Cichon Guenter, Willnow Thomas, Herwig Susanne, Uckert Wolfgang, Löser Peter, Schmidt Hartmut H, Benhidjeb Tahar, Schlag Peter M, Schnieders Frank, Niedzielska Dagmara, Heeren Joerg
Department of Molecular Cell Biology, Humboldt-University Berlin at the Max Delbrueck Center for Molecular Medicine, Robert-Roessle-Str. 10, 13125 Berlin, Germany.
J Gene Med. 2004 Feb;6(2):166-75. doi: 10.1002/jgm.473.
Gene therapy of familial hypercholesterolemia (FH) requires successful transfer and lifelong expression of a functional low density lipoprotein receptor (LDLr) gene in the liver. Most of the vector systems currently employed for gene therapy use promoter elements which do not modulate transgene expression in a physiological manner.
To study the in vivo effects of constitutive LDLr gene expression in the absence of interfering immunological reactions we established a new mouse model which combines homozygous LDLr deficiency and severe combined immune deficiency (SCID).
Adenovirus-mediated transfer and expression of the LDLr gene under the control of a commonly used virus-derived promoter (minimal CMV promoter) leads to prolonged reduction of serum cholesterol levels in LDLr-deficient SCID mice. During the first 10 days after gene therapy serum cholesterol drops to about 10% of pretherapeutic values. Serum cholesterol persists on this level for 2 weeks and then slowly starts to rise again. Four months after vector application serum levels have reached about 40% of pretherapeutic values. However, as early as 5 days after gene transfer, the histological analysis of liver sections revealed the formation of crystalline lipid/cholesterol deposits in the cytosol of hepatocytes. During the following 8 weeks the amount of crystals increased in size and density. The intracellular storage of lipid and cholesterol reduced cell viability and induced an accelerated loss of therapeutic DNA from mice livers as was shown in a comparative expression study employing a transgene with a different metabolic function (human alpha 1-antitrypsin).

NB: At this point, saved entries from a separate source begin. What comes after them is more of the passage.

(** The scan: contiguous pieces from [lo] on are the payload from [lo] on. *)
Lemma contiguous_ok D p fs : forall lo n,
  zlen D <= 65535 -> Forall (piece D p) fs -> sep lo fs -> 0 <= lo <= zlen D ->
  contiguous lo fs = Some n ->
  n = upto lo fs /\ bytes p (frag_mbufs fs) = zslice D lo (n - lo).
Proof.
  induction fs as [|f fs IH]; intros lo n HD Hp Hs Hlo; cbn [contiguous].
  { intros [= <-]. split; [done|]. by rewrite Z.sub_diag, zslice_nil. }
  apply Forall_cons in Hp as [Hf Hp]. destruct Hs as [_ Hs]. rewrite u16_small by lia.
  destruct (off f =? lo) eqn:E; cbn [negb]; [|done]. assert (off f = lo) as Hof by lia. clear E.
  pose proof Hf as (_ & Hl & He & Hb & _). intros Hn. rewrite Hof in *.
  destruct (IH (lo + len f) n HD Hp Hs ltac:(lia) Hn) as [Hu Hbs].
  pose proof (upto_ge _ _ _ _ Hp Hs). rewrite upto_cons, Hof. split; [done|].
  rewrite frag_mbufs_cons, bytes_app, Hb, Hbs.
  replace (n - lo) with (len f + (n - (lo + len f))) by lia.
  rewrite (zslice_app D lo) by lia. done.
Qed.

Lemma contiguous_complete D p fs : forall lo,
  zlen D <= 65535 -> Forall (piece D p) fs -> sep lo fs -> 0 <= lo <= zlen D ->
  (forall x, lo <= x < zlen D -> cov fs x) -> contiguous lo fs = Some (zlen D).
Proof.
  induction fs as [|f fs IH]; intros lo HD Hp Hs Hlo Hc; cbn [contiguous].
  { f_equal. destruct (decide (lo = zlen D)) as [|Hne]; [done|].
    specialize (Hc lo ltac:(lia)). by inversion Hc. }
  apply Forall_cons in Hp as [Hf Hp]. pose proof Hf as (_ & Hl & He & _ & _).
  destruct Hs as [Hof Hs]. pose proof (upto_le D p (off f + len f) fs Hp He) as Hu.
  rewrite u16_small by lia.
  assert (Heq : off f = lo).
  { specialize (Hc lo ltac:(lia)). apply cov_cons in Hc as [Hc|Hc]; [unfold covers in Hc; lia|].
    pose proof (cov_range _ _ _ _ _ Hp Hs Hc). lia. }
  rewrite Heq, Z.eqb_refl in *. cbn [negb]. apply IH; try done; [lia|].
  intros x Hx. specialize (Hc x ltac:(lia)). apply cov_cons in Hc as [Hc|Hc]; [|done].
  unfold covers in Hc. lia.
Qed.
Lemma first_frag_ok R junk m r h ops hlen D len p :
  datagram h hlen D -> 0 < len -> len mod 8 = 0 -> len < zlen D ->
  owns p ((m :: r) ++ R) -> has m M_EXT = false -> has m M_PKTHDR = true -> hlen <= m_len m ->
  bytesP (bytes p (m :: r)) ->
  bytes p (m :: r) = ip_bytes h ++ ops 0 ++ D -> zlen (ops 0) = hlen - IP_HSIZE ->
  exists c, first_frag junk (m :: r) h hlen len p = Some (c, p) /\ led c /\
    evolve R p (m :: r) p c /\ wire_frag h ops D 0 len (bytes p c) /\ pktlen_ok c.
Proof.
  intros (Hok & Hv & Hhl & Hh20 & Hoff & Hmax & Hlen) Hpos Hl8 Hll Ho Hx Hph Hml Hbp Hb Hopl. remember (ops 0) as opts eqn:Hops.
  pose proof (owns_wf _ _ Ho) as Hw. apply Forall_app in Hw as [Hw _].
  assert (Hc : chain_len (m :: r) = hlen + zlen D).
  { rewrite <- (zlen_bytes p _ Hw), Hb, !zlen_app, ip_bytes_len. lia. }
  unfold first_frag. pose proof (zlen_nonneg D). unfold IP_HSIZE in *.
  rewrite Hlen, (u16_small (hlen + zlen D)) by lia.
  set (req := hlen + len - (hlen + zlen D)).
  destruct (m_adj_ok p (m :: r) req Hw) as (Hab & Hid & Hwf).
  destruct (m_adj_tail_head p m r req Hw ltac:(unfold req; lia) ltac:(unfold req; lia))
    as (h' & r' & Ea & Hf' & Hd' & Hl').
  rewrite Ea in *. rewrite Hc in Hl'. apply Forall_cons in Hwf as [Hwh Hwr].
  assert (Hbytes : bytes p (h' :: r') = ip_bytes h ++ opts ++ zslice D 0 len).
  { rewrite Hab. unfold adj_spec. destruct (0 <=? req) eqn:?; [unfold req in *; lia|].
    rewrite Hb, !zlen_app, ip_bytes_len, Hopl. unfold IP_HSIZE, zslice. rewrite drop_0.
    assert (H20 : length (ip_bytes h) = 20%nat) by done.
    rewrite take_take_app by (rewrite H20; unfold req; lia). f_equal. rewrite H20.
    rewrite take_take_app by (unfold zlen in *; unfold req; lia). do 2 f_equal. unfold zlen in *. unfold req. lia. }
  set (m1 := set_pktlen h' (hlen + len)).
  assert (Hw1 : wf_mbuf p m1) by (by apply set_pktlen_wf).
  rewrite Hoff, Z.lor_0_l. rewrite (u16_small (hlen + len)), (s16_small (hlen + len)) by lia.
  change (s16 (u16 IP_MF)) with IP_MF.
  set (h1 := h <| iph_len ::= _ |> <| iph_off ::= _ |>).
  assert (Hok1 : ip_ok h1).
  { destruct Hok as (K1&K2&K3&K4&K5&K6&K7&K8&K9&K10&K11). unfold ip_ok, h1. cbn -[s16 u16 u32 Z.add].
    split; [done|]. split; [done|]. split; [done|]. split; [apply s16_small; lia|]. split; [done|].
    split; [done|]. done. }
  assert (Hb1 : bytes p (m1 :: r') = ip_bytes h ++ opts ++ zslice D 0 len) by (rewrite <- Hbytes; done).
  assert (Hsl : zlen (zslice D 0 len) = len) by (apply zslice_len; lia).
  assert (Hd20 : drop (20 + length (@nil Z)) (bytes p (m1 :: r')) = opts ++ zslice D 0 len)
    by (rewrite Hb1; by apply drop_app_length').
  destruct (finish_header_ok junk h1 [] hlen m1 r' p Hw1) as (m2 & sum & E & Hrw & Hw2 & Hsum & Hbs & HbP & Hver).
  { unfold has. change (m_flags m1) with (m_flags h'). by rewrite Hf'. }
  { done. } { constructor. }
  { change (m_len m1) with (m_len h'). unfold IP_HSIZE. rewrite zlen_nil. lia. }
  { rewrite Hd20. rewrite Hb in Hbp. apply Forall_app in Hbp as [_ [H1 H2]%Forall_app].
    apply Forall_app_2; [done|]. unfold zslice. by apply Forall_take, Forall_drop. }
  { rewrite Hb1, !zlen_app, ip_bytes_len, Hsl. unfold IP_HSIZE. lia. }
  { unfold IP_HSIZE. lia. }
  rewrite E. rewrite Hd20 in Hbs, HbP, Hver. cbn [app] in Hbs, HbP, Hver.
  destruct Hrw as (R1 & R2 & R3 & (R4 & R5 & R6 & R7) & R8).
  exists (m2 :: r'). split; [done|]. split.
  { exists m2, r'. split; [done|]. unfold has. rewrite R5. change (m_flags m1) with (m_flags h'). by rewrite Hf'. }
  split; [|split].
  - apply evolve_in; [| |done].
    + apply (same_ids_trans _ (h' :: r')); [done|]. constructor; [|apply same_ids_refl].
      destruct R4 as [Q1 Q2]. split; [exact Q1|]. intros a. rewrite Q2. done.
    + by apply Forall_cons_2.
  - unfold wire_frag. rewrite <- Hops. exists (h1 <| iph_sum ::= sum |>). rewrite Hbs. split; [done|]. unfold IP_HSIZE in *.
    split; [by apply ip_ok_sum|]. split; [done|]. split; [done|].
    split; [change (iph_hl h * 4 = 20 + zlen opts); lia|].
    split; [change (hlen + len = 20 + zlen opts + len); lia|].
    split; [lia|]. split; [done|]. split; [lia|]. split; [lia|]. split; [lia|].
    split; [destruct (0 + len =? zlen D) eqn:?; [lia|done]|].
    split_and!; try done. change (iph_hl (h1 <| iph_sum ::= sum |>)) with (iph_hl h). rewrite Hhl. exact Hver.
  - intros _. rewrite R6. change (chain_len (m2 :: r')) with (m_len m2 + chain_len r').
    rewrite R1. pose proof (zlen_bytes p (h' :: r') ltac:(by apply Forall_cons_2)) as Hz.
    rewrite Hbytes, !zlen_app, ip_bytes_len, Hsl in Hz. unfold IP_HSIZE in Hz.
    change (chain_len (h' :: r')) with (m_len h' + chain_len r') in Hz.
    change (m_len m1) with (m_len h'). change (ph_len (m_pkthdr m1)) with (hlen + len). lia.
Qed.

The non-physiological constitutive overexpression of an LDL receptor gene induces an imbalance between the speed of LDL uptake and metabolism which leads to pathological accumulation of lipids and cholesterol in hepatocytes. To protect cells from negative effects of LDLr overexpression, future vector design should consider the use of physiologically controlled expression elements.
家族性高胆固醇血症(FH)的基因治疗需要在肝脏中成功转移并长期表达功能性低密度脂蛋白受体(LDLr)基因。目前用于基因治疗的大多数载体系统使用的启动子元件不能以生理方式调节转基因表达。
为了研究在无干扰免疫反应情况下组成型LDLr基因表达的体内效应,我们建立了一种新的小鼠模型,该模型结合了纯合LDLr缺乏和严重联合免疫缺陷(SCID)。
腺病毒介导的在常用病毒衍生启动子(最小CMV启动子)控制下的LDLr基因转移和表达导致LDLr缺陷型SCID小鼠血清胆固醇水平长期降低。基因治疗后的前10天,血清胆固醇降至治疗前值的约10%。血清胆固醇在该水平持续2周,然后又开始缓慢上升。载体应用4个月后,血清水平达到治疗前值的约40%。然而,早在基因转移后5天,肝切片的组织学分析就显示肝细胞胞质中形成了结晶性脂质/胆固醇沉积物。在接下来的8周内,晶体的数量、大小和密度都增加了。脂质和胆固醇的细胞内储存降低了细胞活力,并导致治疗性DNA从小鼠肝脏中加速丢失,这在一项使用具有不同代谢功能的转基因(人α1-抗胰蛋白酶)的比较表达研究中得到了证实。
LDL受体基因的非生理性组成型过表达导致LDL摄取和代谢速度之间的失衡,从而导致脂质和胆固醇在肝细胞中病理性蓄积。为了保护细胞免受LDLr过表达的负面影响,未来的载体设计应考虑使用生理控制的表达元件。